Takeata King Pang, communications manager for Planned Parenthood of South Florida and the Treasure Coast, says the bill’s sponsor is “packing” many of the anti-abortion rights measures that did not make it through the last session “all in one.” ”The bill is just awful,” King Pang says.
She describes many of the proposals in the bill as “TRAP laws.”
TRAP (i.e. the “Targeted Regulation of Abortion Providers”) laws “single out the medical practices of doctors who provide abortions, and impose on them requirements that are different and more burdensome than those imposed on other medical practices,” according to the Center for Reproductive Rights.
Flores’ bill requires that “an abortion clinic … be owned and operated by a physician who has received training during residency in performing a dilation-and-curettage procedure or a dilation-and-evacuation procedure or by a corporation or limited liability company composed of one or more such physicians.”
While existing women’s clinics that provide abortions, such as Planned Parenthood, would be grandfathered into old requirements, King Pang says this law would still present problems for clinics.
King Pang says Planned Parenthood clinics are nonprofits and are therefore not “wholly owned by a doctor.” So, if a current Planned Parenthood was looking to expand or move its services, it would not be able to if this law were to pass.
Flores’ bill also requires that “each applicable board require a physician who offers to perform or performs abortions to annually complete a course relating to ethics as part of the licensure and renewal process.” However, there is no description of what that “ethics” class would entail.
King Pang also takes issue with an imposed wait time that forces women to make separate appointments.

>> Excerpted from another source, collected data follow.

(* ===== verification/GatewayTransportSpec.v ===== *)
(** * The handshake of two peers completes

    Whatever the interleaving of the two ends of a connection, the handshake comes to the same
    end, which the two headers and the addresses determine. *)
From stdpp Require Import prelude strings relations.
From Stdlib Require Import ZArith Lia.
From S2P Require Import Prelude TypesData TypesEncoding TypesCodec TypesHash Gateway.

(** ** Runs that cannot diverge *)
Section Diamond.
Context {S : Type} (R : S -> S -> Prop).
Context (diamond : forall s a b, R s a -> R s b -> a = b \/ exists c, R a c /\ R b c).

(** A step out of the start of a run to a normal form is the start of a run of the same length. *)
Lemma diamond_step n s f a : nsteps R (Datatypes.S n) s f -> nf R f -> R s a -> nsteps R n a f.
Proof.
  revert s f a. induction n as [|n IH]; intros s f a Hn Hf Ha; inversion Hn as [|? ? b ? Hb Hrest]; subst.
  - inversion Hrest; subst. destruct (diamond _ _ _ Ha Hb) as [->|(c & _ & Hc)]; [constructor|]. destruct Hf. by exists c.
  - destruct (diamond _ _ _ Ha Hb) as [->|(c & Hac & Hbc)]; [done|]. econstructor; [exact Hac|]. by eapply IH.
Qed.
Lemma diamond_run n s f : nsteps R n s f -> nf R f -> forall k a, nsteps R k s a -> (k <= n)%nat /\ nsteps R (n - k) a f.
Proof.
  intros Hn Hf k. revert n s Hn. induction k as [|k IH]; intros n s Hn a Hk; inversion Hk as [|? ? b ? Hb Hrest]; subst.
  - rewrite Nat.sub_0_r. split; [lia|done].
  - destruct n as [|n]; [inversion Hn; subst; destruct Hf; by exists b|].
    pose proof (diamond_step n s f b Hn Hf Hb) as Hn'. destruct (IH n b Hn' a Hrest) as [? ?]. split; [lia|done].
Qed.
End Diamond.

(** ** Moves *)
Section Moves.
Context {A : Type}.
Implicit Types (p : proc A).

Lemma move_det p i p1 i1 o1 p2 i2 o2 : move p i p1 i1 o1 -> move p i p2 i2 o2 -> p1 = p2 /\ i1 = i2 /\ o1 = o2.
Proof. intros H1 H2. destruct H1; inversion H2; by subst. Qed.
Lemma move_frame p i p' i' o x : move p i p' i' o -> move p (i ++ x) p' (i' ++ x) o.
Proof.
  intros H. destruct H as [bs k input|n k input Hn]; [constructor|].
  rewrite <- (take_app_le input x n Hn), <- (drop_app_le input x n Hn). constructor. rewrite length_app. lia.
Qed.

The bill explicitly requires “that certain requirements be completed 24 hours before an abortion is performed in order for consent to an abortion to be considered voluntary and informed.”
King Pang says these new requirements would be “burdensome” on women.
One of the other concerning aspects are provisions that “conform terminology.” For example, throughout the bill, whenever there is mention of a “termination of pregnancy,” particularly in the third trimester, the words were stricken and reworded to say “abortion.”
King Pang says there is “no purpose of any kind to changing the terminology.” She contends the change is more about politics than anything else.
The bill also disregards the mental and physical health of a mother, according to King Pang.
The third trimester abortion restrictions in the bill provide an exception if it is “necessary to prevent the death of the pregnant woman or the substantial and irreversible impairment of a major bodily function.” However, Flores removed language that provided an exception to “save the life or preserve the health of the pregnant woman.” Flores has a history of voting down provisions in anti-abortion bills that provide more protection to pregnant women facing health risk.
Even though Flores’ bill has yet to gain a House sponsor, King Pang says that Planned Parenthood is not “downplaying anything that is happening with this bill.”
“We are preparing to fight this,” she says.